┌─ INPUT RECORDS
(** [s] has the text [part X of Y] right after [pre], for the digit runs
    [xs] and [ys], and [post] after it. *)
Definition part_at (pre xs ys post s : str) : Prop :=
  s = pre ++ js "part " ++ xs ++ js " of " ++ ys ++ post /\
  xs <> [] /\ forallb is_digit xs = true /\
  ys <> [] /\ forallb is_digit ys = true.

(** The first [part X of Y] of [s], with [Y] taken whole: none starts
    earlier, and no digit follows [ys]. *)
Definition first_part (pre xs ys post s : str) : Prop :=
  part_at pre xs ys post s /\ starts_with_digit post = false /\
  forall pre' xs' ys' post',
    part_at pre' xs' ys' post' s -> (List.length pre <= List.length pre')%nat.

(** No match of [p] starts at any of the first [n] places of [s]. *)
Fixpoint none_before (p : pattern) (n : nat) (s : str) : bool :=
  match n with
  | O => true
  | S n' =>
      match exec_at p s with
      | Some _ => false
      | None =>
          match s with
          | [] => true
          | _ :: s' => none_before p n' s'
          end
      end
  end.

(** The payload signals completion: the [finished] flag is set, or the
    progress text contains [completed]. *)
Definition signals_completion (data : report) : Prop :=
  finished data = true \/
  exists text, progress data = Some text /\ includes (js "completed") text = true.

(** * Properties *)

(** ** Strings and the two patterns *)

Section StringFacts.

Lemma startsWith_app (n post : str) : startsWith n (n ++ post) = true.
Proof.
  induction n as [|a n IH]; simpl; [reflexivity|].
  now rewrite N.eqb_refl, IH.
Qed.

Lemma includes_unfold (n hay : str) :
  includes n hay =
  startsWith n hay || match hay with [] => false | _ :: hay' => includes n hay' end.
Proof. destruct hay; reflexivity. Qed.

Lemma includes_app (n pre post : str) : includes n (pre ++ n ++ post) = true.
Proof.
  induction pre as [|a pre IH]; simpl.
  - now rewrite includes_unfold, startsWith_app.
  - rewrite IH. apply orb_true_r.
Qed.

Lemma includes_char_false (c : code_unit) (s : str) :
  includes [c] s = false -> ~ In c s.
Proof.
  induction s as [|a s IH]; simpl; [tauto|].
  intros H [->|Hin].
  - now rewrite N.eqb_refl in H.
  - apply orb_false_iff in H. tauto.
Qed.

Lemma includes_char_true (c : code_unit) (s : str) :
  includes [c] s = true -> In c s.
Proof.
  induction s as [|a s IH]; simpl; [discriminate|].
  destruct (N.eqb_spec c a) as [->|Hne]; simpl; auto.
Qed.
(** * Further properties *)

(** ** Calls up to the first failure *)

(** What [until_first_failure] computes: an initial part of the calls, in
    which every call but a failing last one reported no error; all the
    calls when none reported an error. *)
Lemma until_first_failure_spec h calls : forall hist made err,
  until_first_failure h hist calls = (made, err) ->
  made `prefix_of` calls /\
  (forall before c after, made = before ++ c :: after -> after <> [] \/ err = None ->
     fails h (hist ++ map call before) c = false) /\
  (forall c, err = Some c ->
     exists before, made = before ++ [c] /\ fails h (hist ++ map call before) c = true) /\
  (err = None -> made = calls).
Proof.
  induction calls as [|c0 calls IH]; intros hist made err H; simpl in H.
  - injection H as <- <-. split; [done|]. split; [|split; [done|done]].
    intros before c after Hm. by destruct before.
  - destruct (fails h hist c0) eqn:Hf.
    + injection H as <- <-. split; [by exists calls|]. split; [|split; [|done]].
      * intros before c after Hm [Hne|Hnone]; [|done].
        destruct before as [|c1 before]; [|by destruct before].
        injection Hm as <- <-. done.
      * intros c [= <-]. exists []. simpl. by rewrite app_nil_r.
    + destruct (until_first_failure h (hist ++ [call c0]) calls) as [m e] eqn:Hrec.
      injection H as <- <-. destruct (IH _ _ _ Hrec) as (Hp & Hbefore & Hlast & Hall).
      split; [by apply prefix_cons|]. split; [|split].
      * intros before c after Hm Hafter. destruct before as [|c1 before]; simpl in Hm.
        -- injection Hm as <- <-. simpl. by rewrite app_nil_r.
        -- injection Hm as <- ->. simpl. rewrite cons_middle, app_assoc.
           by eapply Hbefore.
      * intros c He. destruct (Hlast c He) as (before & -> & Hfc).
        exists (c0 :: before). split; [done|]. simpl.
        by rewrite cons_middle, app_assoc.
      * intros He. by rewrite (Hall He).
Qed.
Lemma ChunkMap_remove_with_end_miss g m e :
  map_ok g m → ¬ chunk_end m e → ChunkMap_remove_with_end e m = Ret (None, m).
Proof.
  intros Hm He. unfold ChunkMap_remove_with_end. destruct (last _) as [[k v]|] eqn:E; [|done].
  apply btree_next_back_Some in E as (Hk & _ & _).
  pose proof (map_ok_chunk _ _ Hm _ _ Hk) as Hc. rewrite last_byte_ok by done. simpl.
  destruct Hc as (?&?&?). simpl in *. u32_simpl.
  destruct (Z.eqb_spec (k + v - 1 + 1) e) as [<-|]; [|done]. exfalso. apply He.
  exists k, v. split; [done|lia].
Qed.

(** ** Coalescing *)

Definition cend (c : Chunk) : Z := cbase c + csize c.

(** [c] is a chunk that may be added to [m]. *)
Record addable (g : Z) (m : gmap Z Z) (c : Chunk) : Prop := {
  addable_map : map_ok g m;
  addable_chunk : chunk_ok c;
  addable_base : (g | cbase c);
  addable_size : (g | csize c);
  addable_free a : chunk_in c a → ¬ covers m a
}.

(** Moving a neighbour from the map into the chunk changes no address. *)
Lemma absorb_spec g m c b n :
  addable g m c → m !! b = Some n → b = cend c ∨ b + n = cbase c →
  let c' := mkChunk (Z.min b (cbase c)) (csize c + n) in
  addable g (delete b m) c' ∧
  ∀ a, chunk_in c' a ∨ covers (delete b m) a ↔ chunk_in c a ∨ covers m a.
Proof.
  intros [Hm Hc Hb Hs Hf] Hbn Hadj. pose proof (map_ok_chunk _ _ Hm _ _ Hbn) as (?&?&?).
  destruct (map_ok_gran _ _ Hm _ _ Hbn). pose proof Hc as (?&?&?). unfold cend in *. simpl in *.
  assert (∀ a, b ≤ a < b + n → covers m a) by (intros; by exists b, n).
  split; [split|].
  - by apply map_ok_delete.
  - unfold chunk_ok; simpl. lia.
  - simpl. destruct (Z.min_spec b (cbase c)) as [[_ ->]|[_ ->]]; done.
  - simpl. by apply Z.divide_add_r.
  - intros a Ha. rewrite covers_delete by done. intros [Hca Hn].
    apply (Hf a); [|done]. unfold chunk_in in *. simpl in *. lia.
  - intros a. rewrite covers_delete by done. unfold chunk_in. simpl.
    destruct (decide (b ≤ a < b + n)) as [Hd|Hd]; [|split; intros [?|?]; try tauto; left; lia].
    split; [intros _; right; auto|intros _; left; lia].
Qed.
└─
ABOUT THIS TASK:
Return every line from the records above that holds the word "progress".

ANSWER BOX:
    progress text contains [completed]. *)
  exists text, progress data = Some text /\ includes (js "completed") text = true.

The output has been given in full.